§ What needs to be done
In exact form, please repeat the records from their opening line down to the line with "operations of two", including that line.

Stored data

━━━

(* ===== verification/X86Float.v ===== *)
(** * x87 arithmetic and conversions (cpu/isa/x86/fpu.c)

    The part of the FPU that computes.  Berkeley SoftFloat, the vendored
    library the code calls, and the host's [long double] functions are the
    operations of two classes: each SoftFloat operation is a function of the
    rounding mode and precision in force and returns, with its result, the
    exception flags it raises. *)

From S2P Require Import Prelude Bus Ram RvState Run X86State X86Fpu.

Definition softfloat_round_near_even := 0.
Definition softfloat_round_minMag := 1.
Definition softfloat_round_min := 2.
Definition softfloat_round_max := 3.
Definition softfloat_flag_inexact := 1.
Definition softfloat_flag_underflow := 2.
Definition softfloat_flag_overflow := 4.
Definition softfloat_flag_infinite := 8.
Definition softfloat_flag_invalid := 16.

(** [softfloat_roundingMode] and [extF80_roundingPrecision]. *)
Record sf_mode := SfMode { sf_rm : Z; sf_prec : Z }.

Class SoftFloat := {
  extF80M_add : sf_mode -> ext80 -> ext80 -> ext80 * Z;
  extF80M_sub : sf_mode -> ext80 -> ext80 -> ext80 * Z;
  extF80M_mul : sf_mode -> ext80 -> ext80 -> ext80 * Z;
  extF80M_div : sf_mode -> ext80 -> ext80 -> ext80 * Z;
  extF80M_rem : sf_mode -> ext80 -> ext80 -> ext80 * Z;
  extF80M_sqrt : sf_mode -> ext80 -> ext80 * Z;
  extF80M_roundToInt : sf_mode -> ext80 -> Z -> bool -> ext80 * Z;
  f32_to_extF80M : Z -> ext80 * Z;
  f64_to_extF80M : Z -> ext80 * Z;
  i32_to_extF80M : Z -> ext80 * Z;
  i64_to_extF80M : Z -> ext80 * Z;
  ui64_to_extF80M : Z -> ext80 * Z;
  extF80M_to_f32 : sf_mode -> ext80 -> Z * Z;
  extF80M_to_f64 : sf_mode -> ext80 -> Z * Z;
  extF80M_to_i32 : sf_mode -> ext80 -> Z -> bool -> Z * Z;
  extF80M_to_i64 : sf_mode -> ext80 -> Z -> bool -> Z * Z;
  extF80M_to_i32_r_minMag : ext80 -> bool -> Z * Z;
  extF80M_to_i64_r_minMag : ext80 -> bool -> Z * Z;
  f32_add : Z -> Z -> Z -> Z * Z;
  f32_sub : Z -> Z -> Z -> Z * Z;
  f32_mul : Z -> Z -> Z -> Z * Z;
  f32_div : Z -> Z -> Z -> Z * Z;
  f32_sqrt : Z -> Z -> Z * Z;
  f64_add : Z -> Z -> Z -> Z * Z;
  f64_sub : Z -> Z -> Z -> Z * Z;
  f64_mul : Z -> Z -> Z -> Z * Z;
  f64_div : Z -> Z -> Z -> Z * Z;
  f64_sqrt : Z -> Z -> Z * Z;
  i32_to_f32 : Z -> Z -> Z * Z;
  i32_to_f64 : Z -> Z -> Z * Z;
  f32_to_f64 : Z -> Z -> Z * Z;
  f64_to_f32 : Z -> Z -> Z * Z;
  f32_to_i32 : Z -> Z -> bool -> Z * Z;
  f64_to_i32 : Z -> Z -> bool -> Z * Z;
  f32_to_i32_r_minMag : Z -> bool -> Z * Z;
  f64_to_i32_r_minMag : Z -> bool -> Z * Z;
}.

(** The host's [long double], the functions of its math library the code
    calls, and the two single-precision expressions of RCPPS and RSQRTPS. *)
Class HostMath := {
  ld : Type;
  F80ToLd : ext80 -> ld;
  LdToF80 : ld -> ext80;
  ld_of_Z : Z -> ld;
  ld_ln2 : ld;
  ld_fyl2xp1_limit : ld;
  ld_lt : ld -> ld -> bool;
  ld_le : ld -> ld -> bool;
  ld_mul : ld -> ld -> ld;
  ld_div : ld -> ld -> ld;
  ld_to_int : ld -> Z;
  fabsl : ld -> ld;
  expm1l : ld -> ld;
  log2l : ld -> ld;
  log1pl : ld -> ld;
  tanl : ld -> ld;
  sinl : ld -> ld;
  cosl : ld -> ld;
  atan2l : ld -> ld -> ld;
  frexpl : ld -> ld * Z;
  ldexpl : ld -> Z -> ld;
  roundl : ld -> ld;
  truncl : ld -> ld;
  rcp32 : Z -> Z;
  rsqrt32 : Z -> Z;
}.

Definition kFAdd := 0.
Definition kFMul := 1.
Definition kFSub := 4.
Definition kFSubR := 5.
Definition kFDiv := 6.
Definition kFDivR := 7.

Definition kRc : list Z :=
  [softfloat_round_near_even; softfloat_round_min; softfloat_round_max; softfloat_round_minMag].
Definition kPc : list Z := [32; 80; 64; 80].

Definition sw_or (f : x86_fpu) (m : Z) : x86_fpu := f <| f_sw := f_sw f .| m |>.
Definition sw_clear (f : x86_fpu) (m : Z) : x86_fpu := f <| f_sw := f_sw f &~ m |>.
Definition sw_or_if (c : bool) (m : Z) (f : x86_fpu) : x86_fpu := if c then sw_or f m else f.

Definition fpu_begin (f : x86_fpu) : sf_mode :=
  SfMode (arr kRc ((f_cw f .>> 10) .& 3)) (arr kPc ((f_cw f .>> 8) .& 3)).

(** SoftFloat's flags as status-word bits. *)
Definition sf_to_sw (sf : Z) : Z :=
  let st := if tst sf softfloat_flag_invalid then kFpuIe else 0 in
  let st := if tst sf softfloat_flag_infinite then st .| kFpuZe else st in
  let st := if tst sf softfloat_flag_overflow then st .| kFpuOe else st in
  let st := if tst sf softfloat_flag_underflow then st .| kFpuUe else st in
  if tst sf softfloat_flag_inexact then st .| kFpuPe else st.
Definition fpu_end (f : x86_fpu) (sf : Z) : x86_fpu := UpdateEs (sw_or f (sf_to_sw sf)).

Definition DenormalOperands (f : x86_fpu) (a b : ext80) : x86_fpu :=
  if F80IsDenormal a || F80IsDenormal b then UpdateEs (sw_or f kFpuDe) else f.

(** The quiet NaN of a signalling one. *)
Definition quiet (v : ext80) : ext80 := mkExt80 (signif v .| 0x4000000000000000) (signExp v).

Section fpu_arith.
Context `{SoftFloat, HostMath}.
Implicit Types f : x86_fpu.

Definition fpu_arith f (op dst : Z) (b : ext80) : x86_fpu :=
  let '(a, f) := fpu_get f 0 in
  let f := DenormalOperands f a b in
  let m := fpu_begin f in
  let '(r, sf) := switch op
    [(kFAdd, extF80M_add m a b); (kFMul, extF80M_mul m a b); (kFSub, extF80M_sub m a b);
     (kFSubR, extF80M_sub m b a); (kFDiv, extF80M_div m a b); (kFDivR, extF80M_div m b a)] (kIndefinite, 0) in
  fpu_set (fpu_end f sf) dst r.

(** ** Transcendentals *)

(** A NaN operand is the result; a signalling one raises IE. *)
Definition nan_result f (a : ext80) : x86_fpu := UpdateEs (fpu_set (sw_or_if (F80IsSnan a) kFpuIe f) 0 a).
Definition nan_result2 f (x y : ext80) : x86_fpu :=
  let f := sw_or_if (F80IsSnan x || F80IsSnan y) kFpuIe f in
  UpdateEs (fpu_pop (fpu_set f 1 (if F80IsNan x then x else y))).
(** A result of the host's math library: always inexact. *)
Definition inexact f : x86_fpu := fpu_end f softfloat_flag_inexact.

Definition fpu_f2xm1 f : x86_fpu :=
  let '(a, f) := fpu_get f 0 in
  if F80IsNan a then
    UpdateEs (fpu_set (sw_or_if (F80IsSnan a) kFpuIe f) 0 (if F80IsSnan a then quiet a else a))
  else
    let x := F80ToLd a in
    if ld_lt (ld_of_Z 1) (fabsl x) then UpdateEs (fpu_set (sw_or f kFpuIe) 0 kIndefinite)
    else fpu_set (inexact f) 0 (LdToF80 (expm1l (ld_mul x ld_ln2))).

Definition fpu_fyl2x f : x86_fpu :=
  let '(x, f) := fpu_get f 0 in
  let '(y, f) := fpu_get f 1 in
  if F80IsNan x || F80IsNan y then nan_result2 f x y
  else if F80IsZero x then
    let f := sw_or f kFpuZe in
    let '(r, f) := if F80IsZero y then (kIndefinite, sw_or f kFpuIe)
                   else (mkExt80 0x8000000000000000 (0x7fff .| (if F80Sign y then 0 else 0x8000)), f) in
    UpdateEs (fpu_pop (fpu_set f 1 r))
  else if F80Sign x then UpdateEs (fpu_pop (fpu_set (sw_or f kFpuIe) 1 kIndefinite))
  else fpu_pop (fpu_set (inexact f) 1 (LdToF80 (ld_mul (F80ToLd y) (log2l (F80ToLd x))))).

(** The argument reduction limit of the trigonometric instructions. *)
Definition trig_out_of_range (x : ld) : bool := ld_le (ld_of_Z (2 ^ 63)) (fabsl x).

Definition fpu_fptan f : x86_fpu :=
  let '(a, f) := fpu_get f 0 in
  if F80IsNan a then nan_result f a else
  let x := F80ToLd a in
  if trig_out_of_range x then UpdateEs (sw_or f kFpuC2)
  else sw_clear (fpu_push (fpu_set (inexact f) 0 (LdToF80 (tanl x))) kOne) kFpuC2.

Definition fpu_fpatan f : x86_fpu :=
  let '(x, f) := fpu_get f 0 in
  let '(y, f) := fpu_get f 1 in
  if F80IsNan x || F80IsNan y then nan_result2 f x y
  else fpu_pop (fpu_set (inexact f) 1 (LdToF80 (atan2l (F80ToLd y) (F80ToLd x)))).

Definition fpu_fxtract f : x86_fpu :=
  let '(v, f) := fpu_get f 0 in
  if F80IsZero v then
    UpdateEs (fpu_push (fpu_set (sw_or f kFpuZe) 0 (mkExt80 0x8000000000000000 0xffff)) (mkExt80 0 0))
  else if F80IsInf v then fpu_push (fpu_set f 0 v) v
  else if F80IsNan v then
    let '(v, f) := if F80IsSnan v then (quiet v, sw_or f kFpuIe) else (v, f) in
    UpdateEs (fpu_push (fpu_set f 0 v) v)
  else
    let '(m, e) := frexpl (F80ToLd v) in
    let ex := LdToF80 (ld_of_Z (e - 1)) in
    let sig := LdToF80 (ld_mul m (ld_of_Z 2)) in
    fpu_push (fpu_set (fpu_end f 0) 0 sig) ex.

(** C's [%] on [int] truncates. *)
Definition fpu_fprem f (ieee : bool) : x86_fpu :=
  let '(a, f) := fpu_get f 0 in
  let '(b, f) := fpu_get f 1 in
  let f := sw_clear f (kFpuC0 .| kFpuC1 .| kFpuC2 .| kFpuC3) in
  if F80IsNan a || F80IsNan b || F80IsZero b || F80IsInf a || F80IsZero a then
    let '(r, sf) := extF80M_rem (fpu_begin f) a b in UpdateEs (fpu_set (fpu_end f sf) 0 r)
  else
    let la := F80ToLd a in
    let lb := F80ToLd b in
    let expdiff := snd (frexpl la) - snd (frexpl lb) in
    if expdiff <? 64 then
      let ratio := ld_div la lb in
      let q := if ieee then roundl ratio else truncl ratio in
      let '(r, sf) := extF80M_rem (fpu_begin f) a b in
      let f := fpu_set (fpu_end f sf) 0 r in
      let qi := u64 (ld_to_int q) in
      UpdateEs (sw_or_if (tst qi 4) kFpuC0 (sw_or_if (tst qi 2) kFpuC3 (sw_or_if (tst qi 1) kFpuC1 f)))
    else
      let n := 32 + Z.rem expdiff 32 in
      let scaled := LdToF80 (ldexpl (F80ToLd b) (expdiff - n)) in
      let '(r, sf) := extF80M_rem (fpu_begin f) a scaled in
      UpdateEs (sw_or (fpu_set (fpu_end f sf) 0 r) kFpuC2).

Definition fpu_fyl2xp1 f : x86_fpu :=
  let '(x, f) := fpu_get f 0 in
  let '(y, f) := fpu_get f 1 in
  if F80IsNan x || F80IsNan y then nan_result2 f x y else
  let lx := F80ToLd x in
  if ld_le ld_fyl2xp1_limit (fabsl lx) then UpdateEs (fpu_pop (fpu_set (sw_or f kFpuIe) 1 kIndefinite))
  else fpu_pop (fpu_set (inexact f) 1 (LdToF80 (ld_mul (F80ToLd y) (ld_div (log1pl lx) ld_ln2)))).

Definition fpu_fsqrt f : x86_fpu :=
  let '(a, f) := fpu_get f 0 in
  let f := sw_clear f (kFpuC0 .| kFpuC1 .| kFpuC2 .| kFpuC3) in
  let f := sw_or_if (F80Sign a && negb (F80IsZero a) && negb (F80IsNan a)) kFpuC2 f in
  let '(r, sf) := extF80M_sqrt (fpu_begin f) a in
  fpu_set (fpu_end f sf) 0 r.

Definition fpu_fsincos f : x86_fpu :=
  let '(a, f) := fpu_get f 0 in
  if F80IsNan a then nan_result f a else
  let x := F80ToLd a in
  if trig_out_of_range x then UpdateEs (sw_or f kFpuC2)
  else sw_clear (fpu_push (fpu_set (inexact f) 0 (LdToF80 (sinl x))) (LdToF80 (cosl x))) kFpuC2.

Definition fpu_frndint f : x86_fpu :=
  let '(a, f) := fpu_get f 0 in
  let m := fpu_begin f in
  let '(r, sf) := extF80M_roundToInt m a (sf_rm m) true in
  fpu_set (fpu_end f sf) 0 r.

Definition fpu_fscale f : x86_fpu :=
  let '(a, f) := fpu_get f 0 in
  let '(b, f) := fpu_get f 1 in
  if F80IsNan a || F80IsNan b then
    UpdateEs (fpu_set (sw_or_if (F80IsSnan a || F80IsSnan b) kFpuIe f) 0 (if F80IsNan a then a else b))
  else
    let lb := F80ToLd b in
    let lb := if ld_lt (ld_of_Z 2147483647) lb then ld_of_Z 2147483647 else lb in
    let lb := if ld_lt lb (ld_of_Z (-2147483648)) then ld_of_Z (-2147483648) else lb in
    let n := ld_to_int (truncl lb) in
    if (-16445 <=? n) && (n <=? 16383) then
      let '(r, sf) := extF80M_mul (fpu_begin f) a (mkExt80 0x8000000000000000 (u16 (0x3fff + n))) in
      fpu_set (fpu_end f sf) 0 r
    else if F80IsZero a || F80IsInf a then f
    else if 16383 <? n then
      UpdateEs (fpu_set (sw_or f (kFpuOe .| kFpuPe)) 0
                  (mkExt80 0x8000000000000000 (0x7fff .| (signExp a .& 0x8000))))
    else UpdateEs (fpu_set (sw_or f (kFpuUe .| kFpuPe)) 0 (mkExt80 0 (signExp a .& 0x8000))).

(** FSIN and FCOS. *)
Definition fpu_trig (fn : ld -> ld) f : x86_fpu :=
  let '(a, f) := fpu_get f 0 in
  if F80IsNan a then nan_result f a else
  let x := F80ToLd a in
  if trig_out_of_range x then UpdateEs (sw_or f kFpuC2)
  else sw_clear (fpu_set (inexact f) 0 (LdToF80 (fn x))) kFpuC2.
Definition fpu_fsin := fpu_trig sinl.
Definition fpu_fcos := fpu_trig cosl.

(** ** Conversions *)

(** A load clears SoftFloat's flags and folds in those it raises. *)
Definition fpu_loaded f (r : ext80 * Z) : ext80 * x86_fpu := let '(v, sf) := r in (v, fpu_end f sf).
Definition fpu_load_f32 f (bits : Z) := fpu_loaded f (f32_to_extF80M bits).
Definition fpu_load_f64 f (bits : Z) := fpu_loaded f (f64_to_extF80M bits).
Definition fpu_load_i16 f (v : Z) := fpu_loaded f (i32_to_extF80M v).
Definition fpu_load_i32 f (v : Z) := fpu_loaded f (i32_to_extF80M v).
Definition fpu_load_i64 f (v : Z) := fpu_loaded f (i64_to_extF80M v).

Definition fpu_stored f (r : Z * Z) : Z * x86_fpu := let '(v, sf) := r in (v, fpu_end f sf).
Definition fpu_store_f32 f (v : ext80) := fpu_stored f (extF80M_to_f32 (fpu_begin f) v).
Definition fpu_store_f64 f (v : ext80) := fpu_stored f (extF80M_to_f64 (fpu_begin f) v).
Definition fpu_store_i32 f (v : ext80) :=
  let m := fpu_begin f in fpu_stored f (extF80M_to_i32 m v (sf_rm m) true).
Definition fpu_store_i64 f (v : ext80) :=
  let m := fpu_begin f in fpu_stored f (extF80M_to_i64 m v (sf_rm m) true).
Definition fpu_store_i32_trunc f (v : ext80) := fpu_stored f (extF80M_to_i32_r_minMag v true).
Definition fpu_store_i64_trunc f (v : ext80) := fpu_stored f (extF80M_to_i64_r_minMag v true).

(** The 16-bit stores: the 32-bit conversion, then the range check. *)
Definition narrow_i16 (r : Z * x86_fpu) : Z * x86_fpu :=
  let '(q, f) := r in
  if (q <? -32768) || (32767 <? q) then (-32768, UpdateEs (sw_or f kFpuIe)) else (q, f).
Definition fpu_store_i16 f (v : ext80) := narrow_i16 (fpu_store_i32 f v).
Definition fpu_store_i16_trunc f (v : ext80) := narrow_i16 (fpu_store_i32_trunc f v).

(** Packed BCD: 18 digits, byte 8 the most significant pair, the sign in
    byte 9. *)
Definition bcd_value (bcd : list Z) : Z :=
  fold_left (fun v i => u64 (v * 100 + ((bcd !!! i .>> 4) .& 0xf) * 10 + (bcd !!! i .& 0xf)))
    [8; 7; 6; 5; 4; 3; 2; 1; 0]%nat 0.
Definition fpu_load_bcd f (bcd : list Z) : ext80 * x86_fpu :=
  let '(r, sf) := ui64_to_extF80M (bcd_value bcd) in
  let r := if tst (bcd !!! 9%nat) 0x80 then mkExt80 (signif r) (signExp r .^ 0x8000) else r in
  (r, fpu_end f sf).

(** The loop over the nine digit pairs, which stops when nothing is left. *)
Fixpoint bcd_digits (n : nat) (mag : Z) : list Z :=
  match n with
  | O => []
  | S n => let pair := mag mod 100 in (((pair / 10) .<< 4) .| (pair mod 10)) :: bcd_digits n (mag / 100)
  end.
Definition kBcdIndefinite : list Z := [0; 0; 0; 0; 0; 0; 0; 0xc0; 0xff; 0xff].
Definition fpu_store_bcd f (v : ext80) : list Z * x86_fpu :=
  let '(q, f) := fpu_store_i64 f v in
  let mag := if q =? - 2 ^ 63 then 0 else Z.abs q in
  if (q =? - 2 ^ 63) || (1000000000000000000 <=? mag) then (kBcdIndefinite, UpdateEs (sw_or f kFpuIe))
  else (bcd_digits 9 mag ++ [if q <? 0 then 0x80 else 0], UpdateEs f).

(** ** SSE *)

(** [softfloat_roundingMode] from MXCSR. *)
Definition fpu_sse_begin f : Z := arr kRc ((f_mxcsr f .>> 13) .& 3).

(** Fold the flags into MXCSR: is an unmasked exception standing? *)
Definition fpu_sse_end f (sf : Z) : bool * x86_fpu :=
  let st := (if tst sf softfloat_flag_invalid then 2 ^ 0 else 0) .|
            (if tst sf softfloat_flag_infinite then 2 ^ 2 else 0) .|
            (if tst sf softfloat_flag_overflow then 2 ^ 3 else 0) .|
            (if tst sf softfloat_flag_underflow then 2 ^ 4 else 0) .|
            (if tst sf softfloat_flag_inexact then 2 ^ 5 else 0) in
  let mx := f_mxcsr f .| st in
  (negb ((mx .& 0x3f) &~ ((mx .>> 7) .& 0x3f) =? 0), f <| f_mxcsr := mx |>).

Definition fpu_sse_daz f : bool := tst (f_mxcsr f) (2 ^ 6).
Definition fpu_sse_ftz f : bool := tst (f_mxcsr f) (2 ^ 15).
End fpu_arith.

(** A denormal single (4 bytes) or double (8 bytes), and its signed zero. *)
Definition SimdDenorm32 (v : Z) : bool := (v .& 0x7f800000 =? 0) && negb (v .& 0x007fffff =? 0).
Definition SimdDenorm64 (v : Z) : bool :=
  (v .& 0x7ff0000000000000 =? 0) && negb (v .& 0x000fffffffffffff =? 0).
Definition fpu_sse_flush (v : Z) (bytes : nat) : Z :=
  if (bytes =? 4)%nat then (if SimdDenorm32 v then v .& 0x80000000 else v)
  else if (bytes =? 8)%nat then (if SimdDenorm64 v then v .& 0x8000000000000000 else v)
  else v.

━━━

§ Solution
(* ===== verification/X86Float.v ===== *)
(** * x87 arithmetic and conversions (cpu/isa/x86/fpu.c)

    The part of the FPU that computes.  Berkeley SoftFloat, the vendored
    library the code calls, and the host's [long double] functions are the
    operations of two classes: each SoftFloat operation is a function of the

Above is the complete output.